(Saved entries)
(** A default-constructed object of the same class. *)
Definition Version_new : NetMessageVersion := mk_Version 0 0 0 NetAddress_new NetAddress_new 0 [] 0 false.
Definition message_new (m : net_message) : net_message :=
  match m with
  | MVersion _ => MVersion Version_new
  | MVerack | MGetAddr | MMempool => m
  | MPingPong isPing _ => MPingPong isPing 0
  | MGetBlocks m => MGetBlocks (mk_GetBlocks (gb_command m) 0 [] (blob_null 32))
  | MInvs command _ => MInvs command []
  | MAddrs _ => MAddrs []
  | MReject _ => MReject (mk_Reject [] 0 [] (blob_null 32))
  | MTx _ => MTx tx_default
  | MBlock _ => MBlock Block_null
  end.

(** *** Every body is read back *)

Lemma reads_more {A} v (r : rd A) old bs a : bs ≠ [] → reads v r bs a → reads v (rd_more r old) bs a.
Proof.
  intros Hne Hr s rest Hv Ha. unfold rd_more. rewrite (Hr s rest Hv Ha).
  assert (nd_empty s = false) as ->; [|done]. unfold nd_empty. apply Z.eqb_neq. destruct Ha as (Hp & _ & Hs & _).
  rewrite length_app in Hs. destruct bs; [done|]. cbn [length] in Hs. lia.
Qed.

Lemma serialize_bytes_ne b : serialize_bytes b ≠ [].
Proof. unfold serialize_bytes, WriteCompactSize. repeat case_match; done. Qed.

Lemma reads_Version old m : Version_ok m → reads 0 (unser_Version old) (ser_Version m) m.
Proof.
  intros (H1 & H2 & H3 & H4 & H5 & H6 & H7 & H8). unfold unser_Version, ser_Version.
  read_field reads_int. read_field reads_uint. read_field reads_int.
  eapply reads_bind; [by apply reads_NetAddress|cbv beta]. eapply reads_bind; [by apply reads_NetAddress|cbv beta].
  read_field reads_uint.
  eapply reads_bind; [apply reads_more; [apply serialize_bytes_ne|by apply reads_limited; [unfold MAX_SIZE; lia|]]|cbv beta].
  eapply reads_bind; [apply reads_more; [done|by apply reads_int; [lia|]]|cbv beta].
  eapply reads_eq; [eapply reads_bind_ret, (reads_more _ _ _ (ser_bool (ver_relay m))); [discriminate|apply reads_bool]|reflexivity|by destruct m].
Qed.

Lemma reads_Reject m : Reject_ok m → reads 0 (unser_Reject (mk_Reject [] 0 [] (blob_null 32))) (ser_Reject m) m.
Proof.
  intros (H1 & H2 & H3 & H4). unfold unser_Reject, ser_Reject.
  eapply reads_bind; [by apply reads_limited; [unfold MAX_SIZE; lia|]|cbv beta]. read_field reads_int.
  eapply reads_bind; [by apply reads_limited; [unfold MAX_SIZE; lia|]|cbv beta]. destruct (rej_has_hash (rej_message m)).
  - eapply reads_eq; [eapply reads_bind_ret; by apply reads_blob|reflexivity|by destruct m].
  - eapply reads_eq; [eapply reads_bind_ret, reads_ret|reflexivity|]. destruct m. cbn in *. by subst.
Qed.

Lemma reads_hashes v l :
  Forall (blob_wf 32) l → Z.of_nat (length l) <= MAX_SIZE → reads v unser_hashes (ser_hashes l) l.
Proof.
  intros Hl Hm. apply (reads_vector (blob_null 32) (λ _ h, h) (λ old, rd_into old 32) (λ _, blob_wf 32)); [|done|done|done].
  intros. by apply reads_blob.
Qed.

Lemma reads_GetBlocks m :
  GetBlocks_ok m → reads 0 (unser_GetBlocks (mk_GetBlocks (gb_command m) 0 [] (blob_null 32))) (ser_GetBlocks m) m.
Proof.
  intros (H1 & H2 & H3 & H4). unfold unser_GetBlocks, ser_GetBlocks. read_field reads_uint.
  eapply reads_bind; [by apply reads_hashes|cbv beta].
  eapply reads_eq; [eapply reads_bind_ret; by apply reads_blob|reflexivity|by destruct m].
Qed.

Lemma reads_headers l :
  Forall (header_ok true 0) l → Z.of_nat (length l) <= MAX_SIZE → reads 0 unser_headers (ser_headers l) l.
Proof.
  intros Hl Hm. apply (reads_vector BlockHeader_null (ser_header true) _ (λ v h, header_ok true v h)); [|done|done|done].
  intros. by apply reads_header.
Qed.

Lemma reads_body m : message_ok m → reads 0 (unser_body (message_new m)) (ser_body m) m.
Proof.
  destruct m; cbn [message_ok unser_body message_new ser_body]; intros Hok; try apply reads_ret.
  all: eapply reads_bind_ret.
  - by apply reads_Version.
  - apply reads_uint; [lia|done].
  - by apply reads_GetBlocks.
  - by apply reads_vec.
  - by apply reads_vec.
  - by apply reads_Reject.
  - by apply reads_tx_carried.
  - by apply reads_block.
Qed.

(** *** The frame *)

Definition header_fields_ok (h : NetMessageHeader) : Prop :=
  length (mh_start h) = 4%nat ∧ length (mh_command h) = 12%nat ∧ fits 32 (mh_size h) ∧ length (mh_checksum h) = 4%nat.

Lemma reads_MessageHeader old h : header_fields_ok h → reads 0 (unser_MessageHeader old) (ser_MessageHeader h) h.
Proof.
  intros (H1 & H2 & H3 & H4). unfold unser_MessageHeader, ser_MessageHeader.
  eapply reads_bind; [by apply (reads_array 0 4); [lia|]|cbv beta].
  eapply reads_bind; [by apply (reads_array 0 12); [lia|]|cbv beta]. read_field reads_uint.
  eapply reads_eq; [eapply reads_bind_ret, (reads_array 0 4); [lia|done]|reflexivity|by destruct h].
Qed.

Lemma length_MessageHeader h : header_fields_ok h → length (ser_MessageHeader h) = 24%nat.
Proof.
  intros (H1 & H2 & _ & H4). unfold ser_MessageHeader, ser_int. rewrite !length_app, length_le_bytes. lia.
Qed.

Lemma length_until_nul n l : (length (until_nul n l) <= n)%nat.
Proof.
  revert l. induction n as [|n IH]; intros [|b l]; cbn [until_nul length]; try lia.
  destruct (b =? 0); cbn [length]; [lia|]. specialize (IH l). lia.
Qed.

Lemma until_nul_padded n l k : (length l <= n)%nat → 0 ∉ l → until_nul n (l ++ replicate k 0) = l.
Proof.
  revert l. induction n as [|n IH]; intros [|b l]; cbn [length]; intros Hl Hz; try lia; try done.
  - by destruct k.
  - apply not_elem_of_cons in Hz as [Hb Hz]. cbn [until_nul app]. rewrite (proj2 (Z.eqb_neq b 0)) by done. f_equal.
    apply IH; [lia|done].
Qed.

Lemma until_nul_all n l : (length l <= n)%nat → 0 ∉ l → until_nul n l = l.
Proof. intros. rewrite <- (app_nil_r l) at 1. by apply (until_nul_padded n l 0). Qed.

Lemma SetHeader_ok command size checksum :
  (4 <= length checksum)%nat → header_fields_ok (SetHeader command size checksum).
Proof.
  intros Hc. pose proof (length_until_nul 12 command) as Hl. unfold header_fields_ok, SetHeader. cbn [mh_start mh_command mh_size mh_checksum].
  split_and!; [done| | |].
  - rewrite length_app, length_replicate. lia.
  - apply wrap_fits. lia.
  - rewrite length_take. lia.
Qed.

Definition frame_header (m : net_message) : NetMessageHeader :=
  SetHeader (CommandName m) (Z.of_nat (length (ser_body m))) (take 4 (Hash256 (ser_body m))).

(** The constant checksum of the empty messages is the checksum of an empty body. *)
Lemma EMPTY_BODY_HASH_correct : take 4 (Hash256 []) = EMPTY_BODY_HASH.
Proof. vm_compute. reflexivity. Qed.

Lemma frame_split m : frame m = ser_MessageHeader (frame_header m) ++ ser_body m.
Proof.
  unfold frame, frame_header, SetHeader. destruct (IsEmptyMessage m) eqn:E.
  - assert (ser_body m = []) as -> by (by destruct m). rewrite EMPTY_BODY_HASH_correct. by rewrite app_nil_r.
  - by rewrite take_take.
Qed.

Lemma frame_header_ok m : Z.of_nat (length (ser_body m)) < 2 ^ 32 → header_fields_ok (frame_header m).
Proof. intros Hl. apply SetHeader_ok. rewrite length_take, length_Hash256 by lia. lia. Qed.

Lemma length_frame m : Z.of_nat (length (ser_body m)) < 2 ^ 32 → length (frame m) = (24 + length (ser_body m))%nat.
Proof. intros Hl. by rewrite frame_split, length_app, length_MessageHeader by by apply frame_header_ok. Qed.

(** The fields at their offsets. *)
Lemma header_slices h rest : header_fields_ok h →
  slice (ser_MessageHeader h ++ rest) MESSAGE_SIZE_OFFSET 4 = ser_int 4 (mh_size h) ∧
  take 12 (drop 4 (ser_MessageHeader h ++ rest)) = mh_command h.
Proof.
  intros (H1 & H2 & _ & H4). unfold slice, ser_MessageHeader. change (Z.to_nat MESSAGE_SIZE_OFFSET) with 16%nat.
  change (Z.to_nat 4) with 4%nat. rewrite <- !app_assoc. split.
  - rewrite app_assoc, drop_app_length' by (rewrite length_app; lia). apply take_app_length'. symmetry. apply length_le_bytes.
  - rewrite drop_app_length' by done. by apply take_app_length'.
Qed.

Lemma until_nul_take n l : until_nul n (take n l) = until_nul n l.
Proof. revert l. induction n as [|n IH]; intros [|b l]; cbn [take until_nul]; try done. by rewrite IH. Qed.

Lemma frame_parses m s stale :
  nd_data s = frame m ++ stale → Z.of_nat (length (ser_body m)) < 2 ^ 32 →
  nd_ParseBodySize s = Z.of_nat (length (ser_body m)).
Proof.
  intros Hs Hb. unfold nd_ParseBodySize. rewrite Hs, frame_split, <- app_assoc.
  rewrite (proj1 (header_slices _ _ (frame_header_ok m Hb))). unfold ser_int, frame_header, SetHeader. cbn [mh_size].
  rewrite le_value_le_bytes. change (256 ^ Z.of_nat 4) with (2 ^ 32).
  change (8 * Z.of_nat 4) with 32.
  rewrite !(wrap_id 32 (Z.of_nat (length (ser_body m)))) by (unfold fits; lia). apply Z.mod_small. lia.
Qed.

> [What the task asks]
The lines above that include "NetMessageHeader" should each be listed.

> [Output of the task]
Definition header_fields_ok (h : NetMessageHeader) : Prop :=
Definition frame_header (m : net_message) : NetMessageHeader :=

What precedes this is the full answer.